(* ===== verification/PatchSyntax.v ===== *)
(** * apply-patch: the patch language

    The markers, hunks, chunks and parse errors of
    [apply-patch/src/parser.rs].  A [PathBuf] is the string it was built
    from. *)
From S2P Require Import Prelude Str.

Definition BEGIN_PATCH_MARKER : str := lit "*** Begin Patch".
Definition END_PATCH_MARKER : str := lit "*** End Patch".
Definition ADD_FILE_MARKER : str := lit "*** Add File: ".
Definition DELETE_FILE_MARKER : str := lit "*** Delete File: ".
Definition UPDATE_FILE_MARKER : str := lit "*** Update File: ".
Definition MOVE_TO_MARKER : str := lit "*** Move to: ".
Definition EOF_MARKER : str := lit "*** End of File".
Definition CHANGE_CONTEXT_MARKER : str := lit "@@ ".
Definition EMPTY_CHANGE_CONTEXT_MARKER : str := lit "@@".
Definition ENVIRONMENT_ID_MARKER : str := lit "*** Environment ID:".

Inductive ParseError :=
  | InvalidPatchError (message : str)
  | InvalidHunkError (message : str) (line_number : nat).

Record UpdateFileChunk := {
  change_context : option str;
  old_lines : list str;
  new_lines : list str;
  context_line_indices : list (nat * nat);
  is_end_of_file : bool;
}.

Inductive Hunk :=
  | AddFile (path contents : str)
  | DeleteFile (path : str)
  | UpdateFile (path : str) (move_path : option str) (chunks : list UpdateFileChunk).

#[export] Instance UpdateFileChunk_eq_dec : EqDecision UpdateFileChunk.
Proof. solve_decision. Defined.
#[export] Instance Hunk_eq_dec : EqDecision Hunk.
Proof. solve_decision. Defined.
#[export] Instance ParseError_eq_dec : EqDecision ParseError.
Proof. solve_decision. Defined.

(** [Hunk::path]: the move destination for a rename. *)
Definition hunk_path (h : Hunk) : str :=
  match h with
  | AddFile path _ => path
  | DeleteFile path => path
  | UpdateFile _ (Some path) _ => path
  | UpdateFile path None _ => path
  end.

(** [UpdateFileChunk::default()]. *)
Definition default_chunk : UpdateFileChunk :=
  {| change_context := None; old_lines := []; new_lines := [];
     context_line_indices := []; is_end_of_file := false |}.

Definition context_chunk (ctx : str) : UpdateFileChunk :=
  {| change_context := Some ctx; old_lines := []; new_lines := [];
     context_line_indices := []; is_end_of_file := false |}.

(** [UpdateFileChunk::push_context_line]. *)
Definition push_context_line (line : str) (c : UpdateFileChunk) : UpdateFileChunk :=
  {| change_context := change_context c;
     old_lines := old_lines c ++ [line];
     new_lines := new_lines c ++ [line];
     context_line_indices := context_line_indices c
       ++ [(length (old_lines c), length (new_lines c))];
     is_end_of_file := is_end_of_file c |}.

(** [chunk.new_lines.push(line)], [chunk.old_lines.push(line)],
    [chunk.is_end_of_file = true]. *)
Definition push_new_line (line : str) (c : UpdateFileChunk) : UpdateFileChunk :=
  {| change_context := change_context c; old_lines := old_lines c;
     new_lines := new_lines c ++ [line];
     context_line_indices := context_line_indices c;
     is_end_of_file := is_end_of_file c |}.
Definition push_old_line (line : str) (c : UpdateFileChunk) : UpdateFileChunk :=
  {| change_context := change_context c; old_lines := old_lines c ++ [line];
     new_lines := new_lines c;
     context_line_indices := context_line_indices c;
     is_end_of_file := is_end_of_file c |}.
Definition mark_end_of_file (c : UpdateFileChunk) : UpdateFileChunk :=
  {| change_context := change_context c; old_lines := old_lines c;
     new_lines := new_lines c; context_line_indices := context_line_indices c;
     is_end_of_file := true |}.

(** [chunk.old_lines.is_empty() && chunk.new_lines.is_empty()]. *)
Definition chunk_has_no_lines (c : UpdateFileChunk) : bool :=
  is_empty (old_lines c) && is_empty (new_lines c).

(** ** Well-formed chunks

    [context_line_indices] lists pairs of positions, increasing on both
    sides and in range, at which the two sides hold the same line. *)
Fixpoint context_from (o n : nat) (old new : list str) (ix : list (nat * nat)) : Prop :=
  match ix with
  | [] => True
  | (i, j) :: ix =>
      o ≤ i ∧ n ≤ j ∧ (∃ l, old !! i = Some l ∧ new !! j = Some l)
      ∧ context_from (S i) (S j) old new ix
  end.

Definition chunk_wf (c : UpdateFileChunk) : Prop :=
  context_from 0 0 (old_lines c) (new_lines c) (context_line_indices c).

(** A chunk that has at least one line. *)
Definition chunk_complete (c : UpdateFileChunk) : Prop :=
  chunk_has_no_lines c = false.

(** What every hunk of an accepted patch satisfies. *)
Definition hunk_complete (h : Hunk) : Prop :=
  match h with
  | UpdateFile _ _ chunks =>
      chunks ≠ [] ∧ Forall (λ c, chunk_wf c ∧ chunk_complete c) chunks
  | _ => True
  end.

Lemma context_from_weaken o n old new old' new' ix :
  old `prefix_of` old' → new `prefix_of` new' →
  context_from o n old new ix → context_from o n old' new' ix.
Proof.
  intros Ho Hn. revert o n; induction ix as [|[i j] ix IH]; simpl; intros o n; [done|].
  intros (? & ? & (l & ? & ?) & ?). repeat split; try done; [|by apply IH].
  exists l. eauto using prefix_lookup_Some.
Qed.

Lemma context_from_snoc o n old new ix l :
  o ≤ length old → n ≤ length new →
  context_from o n old new ix →
  context_from o n (old ++ [l]) (new ++ [l]) (ix ++ [(length old, length new)]).
Proof.
  revert o n; induction ix as [|[i j] ix IH]; simpl; intros o n Ho Hn.
  - intros _. repeat split; try done. exists l.
    by rewrite !list_lookup_middle.
  - intros (? & ? & (l' & Hi & Hj) & ?). repeat split; try done.
    + exists l'. by rewrite !lookup_app_l by eauto using lookup_lt_Some.
    + apply IH; [| |done]; apply lookup_lt_Some in Hi, Hj; lia.
Qed.

Lemma default_chunk_wf : chunk_wf default_chunk.
Proof. done. Qed.
Lemma context_chunk_wf ctx : chunk_wf (context_chunk ctx).
Proof. done. Qed.
Lemma push_context_line_wf l c : chunk_wf c → chunk_wf (push_context_line l c).
Proof. intros. apply context_from_snoc; [lia..|done]. Qed.
Lemma push_new_line_wf l c : chunk_wf c → chunk_wf (push_new_line l c).
Proof. apply context_from_weaken; [done|]. by apply prefix_app_r. Qed.
Lemma push_old_line_wf l c : chunk_wf c → chunk_wf (push_old_line l c).
Proof. apply context_from_weaken; [|done]. by apply prefix_app_r. Qed.
Lemma mark_end_of_file_wf c : chunk_wf c → chunk_wf (mark_end_of_file c).
Proof. done. Qed.

Lemma push_context_line_complete l c : chunk_complete (push_context_line l c).
Proof. unfold chunk_complete, chunk_has_no_lines. simpl. by destruct (old_lines c). Qed.
Lemma push_new_line_complete l c : chunk_complete (push_new_line l c).
Proof.
  unfold chunk_complete, chunk_has_no_lines. simpl.
  destruct (old_lines c); [|done]. by destruct (new_lines c).
Qed.
Lemma push_old_line_complete l c : chunk_complete (push_old_line l c).
Proof. unfold chunk_complete, chunk_has_no_lines. simpl. by destruct (old_lines c). Qed.
Lemma mark_end_of_file_complete c : chunk_complete c → chunk_complete (mark_end_of_file c).
Proof. done. Qed.

#[export] Hint Resolve default_chunk_wf context_chunk_wf push_context_line_wf
  push_new_line_wf push_old_line_wf mark_end_of_file_wf
  push_context_line_complete push_new_line_complete push_old_line_complete
  mark_end_of_file_complete : cubineer.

==================================================

**About this exercise**
Starting at the line that has "intros Ho Hn." in the records above, restate word for word every line until the one that has "Proof. apply context_from_weaken; [done|].", and include that one as well.

**Answer section**
  intros Ho Hn. revert o n; induction ix as [|[i j] ix IH]; simpl; intros o n; [done|].
  intros (? & ? & (l & ? & ?) & ?). repeat split; try done; [|by apply IH].
  exists l. eauto using prefix_lookup_Some.
Qed.

Lemma context_from_snoc o n old new ix l :
  o ≤ length old → n ≤ length new →
  context_from o n old new ix →
  context_from o n (old ++ [l]) (new ++ [l]) (ix ++ [(length old, length new)]).
Proof.
  revert o n; induction ix as [|[i j] ix IH]; simpl; intros o n Ho Hn.
  - intros _. repeat split; try done. exists l.
    by rewrite !list_lookup_middle.
  - intros (? & ? & (l' & Hi & Hj) & ?). repeat split; try done.
    + exists l'. by rewrite !lookup_app_l by eauto using lookup_lt_Some.
    + apply IH; [| |done]; apply lookup_lt_Some in Hi, Hj; lia.
Qed.

Lemma default_chunk_wf : chunk_wf default_chunk.
Proof. done. Qed.
Lemma context_chunk_wf ctx : chunk_wf (context_chunk ctx).
Proof. done. Qed.
Lemma push_context_line_wf l c : chunk_wf c → chunk_wf (push_context_line l c).
Proof. intros. apply context_from_snoc; [lia..|done]. Qed.
Lemma push_new_line_wf l c : chunk_wf c → chunk_wf (push_new_line l c).
Proof. apply context_from_weaken; [done|]. by apply prefix_app_r. Qed.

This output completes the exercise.